The scientific word for the commonly named dead zone is "hypoxia," or low oxygen, which refers to the failure of fishers to capture fish, shrimp and crabs in bottom-dragging trawls when the oxygen falls below the critical level of 2 ppm in bottom waters. Higher in the water column there is sufficient oxygen to support sizeable numbers of fish, and this is where they often seek refuge from the low oxygen.

The seasonal formation and persistence of hypoxia are influenced by the discharges of the Mississippi and Atchafalaya Rivers. The freshwater forms a fresher layer above the saltier Gulf waters. Nutrients stimulate the growth of microscopic photosynthetic plants, the phytoplankton. These algae are either transferred up the food web, supporting valuable commercial fisheries, or they end up as organic debris on the sea floor. The decomposition of this organic matter depletes oxygen in the lower waters until the conditions no longer sustain the life of most marine animals in the region.

This year’s mapping of the dead zone marks the 20th anniversary of the systematic survey of the low oxygen that began in 1985 under the direction of Dr. Don Boesch, then director of the Louisiana Universities Marine Consortium (LUMCON), with initial funding from the National Oceanic and Atmospheric Administration (NOAA). Since then, LUMCON and Louisiana State University (LSU) collaborators under the direction of Dr. Nancy Rabalais have maintained the mapping of the low oxygen each summer with funding primarily from NOAA.

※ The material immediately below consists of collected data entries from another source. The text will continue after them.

(* ===== verification/Main.v ===== *)
(** * The server binary ([aetheris-server/src/main.rs])

    [main] reads the environment, refuses configurations that are not allowed in production, starts
    the telemetry endpoint, the transports, the scheduler and its helpers, and serves gRPC.  It is
    modelled up to the point where it serves ([Shutdown.v] goes on from there), as a program that spawns tasks and writes files, fails
    with the text of an error or panics.  The parts it starts are those of the other files; the
    feature [phase1] is a parameter. *)

From stdpp Require Import gmap strings list.
From Stdlib Require Import ZArith Lia.
From S2P Require Import Prelude F32 F64 Text Protocol Components Ecs.
From S2P Require Import EcsModel Registry Extraction Interaction Adapter.
From S2P Require Import AdapterProps Simulate RateLimit Email Certificate Config Tick MultiTransport.
From S2P Require Import Renet WebTransport Transports Auth AuthProps Google Server.

Open Scope Z_scope.
Open Scope list_scope.

(** ** What is configured *)

(** The origins a CORS layer lets in, and its lists. *)
Inductive Origin := AnyOrigin | ExactOrigin (value : string).
Record Cors := mkCors {
  co_allow_origin : Origin; co_allow_methods : list string; co_allow_headers : list string;
  co_expose_headers : list string }.

Inductive GrpcService := AuthGrpc | MatchmakingGrpc | TelemetryGrpc.

(** Process-wide set-up that can fail: the crypto provider, the metrics exporter on its port, the
    pool of encoding threads, the check of a PEM pair by tonic, the parsing of a header value, and
    the text of a transport's error. *)
Class Platform : Type := {
  install_crypto : result unit string;
  install_prometheus : Z -> result unit string;
  build_encode_pool : Z -> result unit string;
  tls_config : list Z -> list Z -> result unit string;
  parse_header_value : string -> result string string;
  show_transport_error : TransportError -> string;
}.

(** The clock and the randomness of the start. *)
Record StartInputs `{!Rcgen} := mkInputs {
  in_clock : Clock; in_auth_clock : nat -> Z; in_now_before : Z; in_now_after : Z; in_rng : Entropy }.

Section Main.
Context {W : Type} `{!EcsWorld W} {B : Type} `{!BiMap B} {Al : Type} `{!Allocator Al}.
Context {Wi : Wire} {PC : ProtocolConsts} {LM : Libm} {RR : RandomRange} {SH : StdHasher}.
Context `{LIB : !AuthLib, STR : !RustStr} {R : Type} `{!Reassembler R}.
Context {Mail : Type} `{!Lettre Mail, !Reqwest Mail}.
Context {S N C Net : Type} `{WP : !WireProtocol, RS : !RenetServer S, NC : !NetcodeTransport S N}.
Context {FS : Type} `{!FileSystem FS, !PemLoader FS, !WtEndpoint FS Net} {RG : Rcgen} {CH : CertHash}.
Context {PF : Platform} {OL : OidcLib}.
Context (env : string -> option string) (phase1 : bool).
(** The authorization check the bridge calls, and the iteration over the registry. *)
Context (wt_validator : str -> bool).
Context (values : gmap ComponentKind (ComponentDescriptor W) -> list (ComponentDescriptor W)).

(** ** What runs *)
Inductive Task :=
| TelemetryHttp (addr : SocketAddr) (cors : Cors)
| SchedulerTask (scheduler : TickScheduler ClockedAuth R) (world : Adapter W B Al)
    (transports : list (BoxedTransport (S := S) (N := N) (C := C) (Net := Net)))
| ResourceMonitor
| ShutdownWatcher.

(** What the gRPC server is started with. *)
Record Serving := mkServing {
  sv_addr : SocketAddr; sv_sender : EmailSender (W := Mail); sv_auth : AuthServiceImpl;
  sv_cors : Cors; sv_tls : option (list Z * list Z); sv_services : list GrpcService }.

(** ** The monad of [main]: the tasks spawned so far, the files, an error that is returned *)
Definition Boot (A : Type) : Type := list Task * FS -> exec (result A string * (list Task * FS)).

#[global] Instance Boot_ret : MRet Boot := fun A a s => Ret (Ok a, s).
#[global] Instance Boot_bind : MBind Boot := fun A B f m s =>
  match m s with
  | Ret (Ok a, s) => f a s
  | Ret (Err e, s) => Ret (Err e, s)
  | Panic => Panic
  | Diverge => Diverge
  end.

(** [?] on a result with the given text of its error. *)
Definition try_ {A E} (show : E -> string) (r : result A E) : Boot A := fun s =>
  Ret (match r with Ok a => Ok a | Err e => Err (show e) end, s).
(** A call that may panic; [expect]. *)
Definition call {A} (m : exec A) : Boot A := fun s => a ← m; Ret (Ok a, s).
Definition expect {A} (r : result A string) : Boot A := call (unwrap (ok_of r)).
Definition spawn (t : Task) : Boot unit := fun '(ts, fs) => Ret (Ok (), (ts ++ [t], fs)).
Definition get_fs : Boot FS := fun s => Ret (Ok s.2, s).
(** A call that may write files. *)
Definition with_fs {A} (m : FS -> exec (A * FS)) : Boot A := fun '(ts, fs) =>
  '(a, fs) ← m fs; Ret (Ok a, (ts, fs)).
Definition fail {A} (e : string) : Boot A := fun s => Ret (Err e, s).

(** ** Reading the environment *)
Definition truthy (v : string) : bool :=
  let v := str_to_lowercase v in
  String.eqb v "1" || String.eqb v "true" || String.eqb v "yes" || String.eqb v "on".
Definition env_flag (name : string) : bool := match env name with Some v => truthy v | None => false end.
Definition env_or (name dflt : string) : string := default dflt (env name).

Definition production : bool := String.eqb (env_or "AETHERIS_ENV" "dev") "production".
Definition use_tls : bool := env_flag "AETHERIS_GRPC_TLS".

(** [s.parse::<SocketAddr>()?]. *)
Definition parse_addr (s : string) : Boot SocketAddr :=
  match parse_socket_addr (lit s) with
  | Some a => mret a
  | None => fail "invalid socket address syntax"
  end.

(** The sender of one-time codes. *)
Definition select_sender : Boot (EmailSender (W := Mail)) :=
  let sender_type := env_or "OTP_EMAIL_SENDER" "log" in
  if String.eqb sender_type "log" then
    if production then fail "OTP_EMAIL_SENDER=log is forbidden in AETHERIS_ENV=production"
    else mret LogEmailSender
  else if String.eqb sender_type "smtp" then
    s ← try_ (fun e => "Failed to initialize SMTP sender: " +:+ e) (smtp_from_env env);
    mret (SmtpSender s)
  else if String.eqb sender_type "resend" then
    s ← try_ (fun e => "Failed to initialize Resend sender: " +:+ e) (resend_from_env env);
    mret (ResendSender s)
  else fail ("Unknown OTP_EMAIL_SENDER: " +:+ sender_type).

(** ** The telemetry endpoint *)
Definition telemetry_addr : SocketAddr :=
  mkSocketAddr (V4 0 0 0 0) (env_uint env "AETHERIS_TELEMETRY_HTTP_PORT" 16 50055).
Definition cors_http : Cors := mkCors AnyOrigin ["POST"; "OPTIONS"] ["content-type"] [].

The scientific party that mapped this year’s hypoxic zone was from LUMCON, LSU, Nicholls State University, Texas A&M University at Galveston, and the University of Scranton, and was funded by NOAA’s National Ocean Service, Coastal Ocean Program. The mapping was conducted from July 21-25 from aboard LUMCON’s R/V Pelican. For further information, contact Nancy Rabalais, LUMCON, 985-851-2836, nrabalais@lumcon.edu.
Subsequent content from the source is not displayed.